* [INSTRUCTIONS FOR THE TASK]
Go over the data and copy out each line with "Section" in it.

* [Saved entries]

------------

Lemma all_port {A} c (f : W → A * W) : P c → all P (port_call c f).
Proof. intros H. apply all_call. done. Qed.
Lemma all_refuse {A} m : all P (refuse m : M W IngestCall A).
Proof. apply all_throw. Qed.

Lemma all_persist {R} b m1 m2 m3 tenant (record : R → M W IngestCall (R * option error)) r :
  (∀ x, r = Some x → all P (record x)) → all P (persist_record b m1 m2 m3 tenant record r).
Proof.
  intros H. unfold persist_record. destruct (negb b); [apply all_ret|]. destruct r as [x|]; [|apply all_ret].
  case_decide; [apply all_ret|]. apply all_bind; [by apply H|]. intros [y e]. apply all_ret.
Qed.

Lemma rpc_calls_persist {R Resp} (x : R) t m (persist : option R → M W IngestCall (persisted R)) (to : R → Resp) :
  all P (persist (Some x)) → rpc_calls P (persistTenantRecord x t m persist to).
Proof.
  intros H. unfold persistTenantRecord. case_decide; [apply rpc_calls_fail|].
  apply rpc_calls_bind; [by apply rpc_calls_status|]. intros [r|]; [apply rpc_calls_ret|apply rpc_calls_fail].
Qed.
End rpc_calls.

(** What the handler of a request does behind the interceptor. *)
Definition serve {W PublicKey} `{!IngestPorts W} (tls : option (Tls W PublicKey)) (s : ProxyIngestService)
    (req : IngestRequest) : RPC W IngestCall () :=
  let conn := server_conn tls s in
  let run {A : Type} (m : RPC W IngestCall A) : RPC W IngestCall () := _ ← m; mret () in
  match req with
  | QRecordDecision q => run (rpc_RecordDecision conn q)
  | QGetDecisionByArtifact q => run (rpc_GetDecisionByArtifact conn q)
  | QListDecisionsByTenant q => run (rpc_ListDecisionsByTenant conn q)
  | QHasRecentAllow q => run (rpc_HasRecentAllow conn q)
  | QRecordAuditEvent q => run (rpc_RecordAuditEvent conn q)
  | QEnqueueDependencyGraphResolve q => run (rpc_Enqueue conn q)
  | QClaimDependencyGraphResolve q => run (rpc_Claim conn q)
  | QLookupDependencyGraphContext q => run (rpc_Lookup conn q)
  | QWatchDependencyGraphResolve t => run (watchDependencyGraphResolveHandler tls s (Reply req))
  | QCompleteDependencyGraphResolve q => run (rpc_Complete conn q)
  | QFailDependencyGraphResolve q => run (rpc_Fail conn q)
  end.

Ltac calls_step :=
  match goal with
  | |- rpc_calls _ (mret _) => apply rpc_calls_ret
  | |- rpc_calls _ (fail _) => apply rpc_calls_fail
  | |- rpc_calls _ (invalid _) => apply rpc_calls_fail
  | |- rpc_calls _ (_ ≫= _) => apply rpc_calls_bind; [|intros ?]
  | |- rpc_calls _ (or_status _ _) => apply rpc_calls_status
  | |- rpc_calls _ (with_tenant _ _) => apply rpc_calls_tenant
  | |- rpc_calls _ (parsed _ _) => apply rpc_calls_parsed
  | |- rpc_calls _ (persistTenantRecord _ _ _ _ _) => apply rpc_calls_persist
  | |- all _ (refuse _) => apply all_refuse
  | |- all _ (persist_record _ _ _ _ _ _ _) => apply all_persist; intros ? [= <-]
  | |- all _ (port_call _ _) => apply all_port
  | |- all _ (call _ _) => apply all_call; intros ?
  | |- all _ (reading _) => apply all_reading
  | |- all _ (when _ _) => apply all_when
  | |- all _ (mret _) => apply all_ret
  | |- all _ (_ ≫= _) => apply all_bind; [|intros ?]
  | |- _ (if decide ?b then _ else _) => destruct (decide b)
  | |- _ (if ?b then _ else _) => destruct b
  end.

Section tenants.
Context {W PublicKey : Type} `{!IngestPorts W} (s : ProxyIngestService).

Definition only_tenant (t : string) (c : IngestCall) : Prop := ingest_tenant c = Some t.

Lemma decision_ToDomain_tenant d d' : decision_ToDomain d = Ok d' → dec_TenantID d' = wd_TenantID d.
Proof. unfold decision_ToDomain. intros (? & _ & (? & _ & [= <-])%result_bind_ok)%result_bind_ok. done. Qed.
Lemma event_ToDomain_tenant e e' : event_ToDomain e = Ok e' → ev_TenantID (ev_Event e') = we_TenantID e.
Proof. unfold event_ToDomain. intros (? & _ & [= <-])%result_bind_ok. done. Qed.

Lemma parsed_calls {A B} P p (r : result A) (f : A → RPC W IngestCall B) :
  (∀ a, r = Ok a → rpc_calls P (f a)) → rpc_calls P (parsed p r ≫= f).
Proof.
  intros H. destruct r as [a|e]; [exact (H a eq_refl)|]. intros st. exists []. by rewrite app_nil_r.
Qed.

Lemma srv_calls :
  (∀ q, rpc_calls (only_tenant (wd_TenantID (rdq_Decision q))) (srv_RecordDecision s q)) ∧
  (∀ q, rpc_calls (only_tenant (we_TenantID (raq_Event q))) (srv_RecordAuditEvent s q)) ∧
  (∀ q, rpc_calls (only_tenant (gdq_TenantID q)) (srv_GetDecisionByArtifact s q)) ∧
  (∀ q, rpc_calls (only_tenant (ldq_TenantID q)) (srv_ListDecisionsByTenant s q)) ∧
  (∀ q, rpc_calls (only_tenant (haq_TenantID q)) (srv_HasRecentAllow s q)) ∧
  (∀ q, rpc_calls (only_tenant (wq_TenantID q)) (srv_EnqueueDependencyGraphResolve s q)) ∧
  (∀ q, rpc_calls (only_tenant (clq_TenantID q)) (srv_ClaimDependencyGraphResolve s q)) ∧
  (∀ q, rpc_calls (only_tenant (wq_TenantID (coq_Job q))) (srv_CompleteDependencyGraphResolve s q)) ∧
  (∀ q, rpc_calls (only_tenant (wq_TenantID (faq_Job q))) (srv_FailDependencyGraphResolve s q)) ∧
  (∀ q, rpc_calls (only_tenant (luq_TenantID q)) (srv_LookupDependencyGraphContext s q)) ∧
  (∀ t, rpc_calls (only_tenant t) (srv_WatchDependencyGraphResolve s t)).
Proof.
  repeat split; intros q.
  - apply parsed_calls. intros d Hd%decision_ToDomain_tenant. rewrite <-Hd. unfold svc_RecordDecision. by repeat calls_step.
  - apply parsed_calls. intros d Hd%event_ToDomain_tenant. rewrite <-Hd. unfold svc_RecordAuditEvent. by repeat calls_step.
  - unfold srv_GetDecisionByArtifact, svc_GetDecisionByArtifact. by repeat calls_step.
  - unfold srv_ListDecisionsByTenant, svc_ListDecisionsByTenant. by repeat calls_step.
  - unfold srv_HasRecentAllow, svc_HasRecentAllow. by repeat calls_step.
  - unfold srv_EnqueueDependencyGraphResolve, svc_EnqueueDependencyGraphResolve, notify. by repeat calls_step.
  - unfold srv_ClaimDependencyGraphResolve, svc_ClaimDependencyGraphResolve. by repeat calls_step.
  - unfold srv_CompleteDependencyGraphResolve, svc_CompleteDependencyGraphResolve. by repeat calls_step.
  - unfold srv_FailDependencyGraphResolve, svc_FailDependencyGraphResolve. by repeat calls_step.
  - unfold srv_LookupDependencyGraphContext, svc_LookupDependencyGraphContext. by repeat calls_step.
  - unfold srv_WatchDependencyGraphResolve, svc_WatchDependencyGraphResolve. by repeat calls_step.
Qed.
End tenants.

Section authorized.
Context {W PublicKey : Type} `{!IngestPorts W} (tls : option (Tls W PublicKey)) (s : ProxyIngestService).

(** The audit sink touches no tenant's ingested data. *)
Definition quiet_sink : Prop :=
  match tls with
  | Some (mkTls (Some record) _ _) => ∀ e, all (λ c, ingest_tenant c = None) (record e)
  | _ => True
  end.

Definition permitted (req : IngestRequest) (c : IngestCall) : Prop :=
  ∀ t, ingest_tenant c = Some t → t = TenantIDFromRequest req ∧ admitted tls t.

Lemma dispatch_calls {A} name req (m : RPC W IngestCall A) :
  quiet_sink → rpc_calls (only_tenant (TenantIDFromRequest req)) m → rpc_calls (permitted req) (dispatchUnary tls name req m).
Proof using.
  unfold dispatchUnary, permitted, admitted, quiet_sink. destruct tls as [[recorder clients p]|]; intros Hq Hm; simpl.
  - pose proof (interceptor_cases clients (Some TenantIDFromRequest) recorder p req (full_method name) m) as Hi.
    destruct (denial _ _ _ _ _) as [[event code]|] eqn:E.
    + intros st. rewrite Hi. destruct recorder as [record|]; simpl; [|exists []; by rewrite app_nil_r].
      destruct (Hq (trimmed_event event) st) as (l & Hl & Hp). exists l. split; [done|].
      eapply Forall_impl; [exact Hp|]. simpl. intros c -> t [=].
    + rewrite Hi. apply denial_None in E as (? & [= <-] & Ht & Hmay).
      eapply rpc_calls_mono; [|exact Hm]. intros c Hc t Hct. unfold only_tenant in Hc. rewrite Hc in Hct. by injection Hct as <-.
  - eapply rpc_calls_mono; [|exact Hm]. intros c Hc t Hct. unfold only_tenant in Hc. rewrite Hc in Hct. by injection Hct as <-.
Qed.

Lemma watch_dispatch req st :
  watchDependencyGraphResolveHandler tls s (Reply req) st =
  dispatchUnary tls "WatchDependencyGraphResolve" req (srv_WatchDependencyGraphResolve s (TenantIDFromRequest req)) st.
Proof using.
  unfold watchDependencyGraphResolveHandler, dispatchUnary, RecvMsg, TenantAuthorizationInterceptor.
  destruct tls as [[recorder clients p]|]; [|done]. simpl. unfold mbind, RPC_bind.
  destruct (authorize _ _ _ _ _ _ st) as [[a|e] st']; done.
Qed.

End authorized.

(** ** Witnesses *)

(** A store of decisions per tenant, newest first, and a queue. *)
Record SampleStore : Type := mkSampleStore { kept : list Decision; queued : list DependencyGraphResolveRequest }.

Definition at_epoch (d : Decision) : Decision :=
  mkDecision (dec_ID d) (dec_TenantID d) (dec_Artifact d) (dec_Outcome d) (dec_PolicyID d) (dec_PolicyHash d)
    (dec_DependencyContext d) (dec_Reason d) (dec_Reasons d) (dec_Warnings d) None 0.

#[local] Instance sample_ports : IngestPorts SampleStore := {|
  ing_Now w := 0;
  repo_Record d w := ((d, None), mkSampleStore (d :: kept w) (queued w));
  repo_GetByArtifact t a w :=
    (match filter (λ d, dec_TenantID d = t ∧ dec_Artifact d = a) (kept w) with
     | d :: _ => Ok (at_epoch d)
     | [] => Err (sentinel_error ErrArtifactNotFound)
     end, w);
  repo_ListByTenant t limit offset search w := (Ok [], w);
  repo_HasRecentAllow t e ns name w := (Ok (bool_decide (Exists (λ d, dec_TenantID d = t ∧ Name (dec_Artifact d) = name) (kept w))), w);
  audit_store e w := ((e, None), w);
  graph_Enqueue q w := (Ok true, mkSampleStore (kept w) (q :: queued w));
  graph_Lookup k w := (Ok None, w);
  graph_Claim t now w := (Ok (head (queued w)), w);
  graph_Complete q nodes edges hash w := (Ok (), w);
  graph_Fail q m t w := (Ok (), w);
  notifier_Notify t w := w;
  notifier_Watch t w := (0%nat, w);
|}.

Lemma sample_stored_times : stored_times SampleStore.
Proof.
  split.
  - done.
  - intros t a w d H. simpl in H. destruct (filter _ _) as [|d' l]; [done|]. injection H as <-. by vm_compute.
  - intros t limit offset search w ds [= <-]. constructor.
  - done.
Qed.

Definition sample_service : ProxyIngestService := NewProxyIngestService true true (Some (true, true)) true.
Definition sample_tls : Tls SampleStore nat := mkTls None sample_clients (sample_peer "proxy.acme").
Definition sample_request : DependencyGraphResolveRequest :=
  mkResolveRequest "t1" (mkUpstream "u1" "t1" "npm" "npm" "https://r" (Some ["licenses"]) None 7 8)
    (mkArtifact "npm" "" "left-pad" "1.0.0" "") 5.


(* ===== verification/BundleWire.v ===== *)
(** * Bundles on the wire

    [internal/wire/bundlegrpc/types.go] (the messages and the client),
    [internal/delivery/bundlegrpc/service.go] (the server: it encrypts each
    upstream's secret for the certificate of the proxy that asks) and
    [internal/infra/bundle/grpc.go].  The messages themselves are assumed to arrive
    as they were sent. *)

From stdpp Require Import pretty.
From S2P Require Import Prelude GoStrings GoTime TimeParse Json JsonDecode JsonParse Artifact Dependency Upstream PolicyConfig Policy.
From S2P Require Import Conditions Catalog Evaluator PolicyHash ConfigDecode Effects Bundle AdminTables PolicyStore UpstreamStore Secrets.
From S2P Require Import GraphDepth Ports Authz IngestWire.
#[local] Open Scope list_scope.

(** ** Definitions *)

(** *** Messages *)

Record GetTenantBundleRequest : Type := mkBundleRequest { req_TenantID : string }.

Record BundleTenant : Type := mkBundleTenant { bt_ID : string; bt_Name : string; bt_CreatedAt : string; bt_UpdatedAt : string }.

(** [Config] is the text of a JSON document. *)
Record BundlePolicy : Type := mkBundlePolicy {
  bp_ID : string;
  bp_TenantID : string;
  bp_UpstreamID : string;
  bp_Name : string;
  bp_Type : PolicyType;
  bp_Action : PolicyAction;
  bp_SchemaVersion : Z;
  bp_Config : string;
  bp_Target : option PolicyTarget;
  bp_Priority : Z;
  bp_Enabled : bool;
  bp_Version : Z;
  bp_CreatedAt : string;
  bp_UpdatedAt : string;
}.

------------

* [OUTPUT BELOW]
Section tenants.
Section authorized.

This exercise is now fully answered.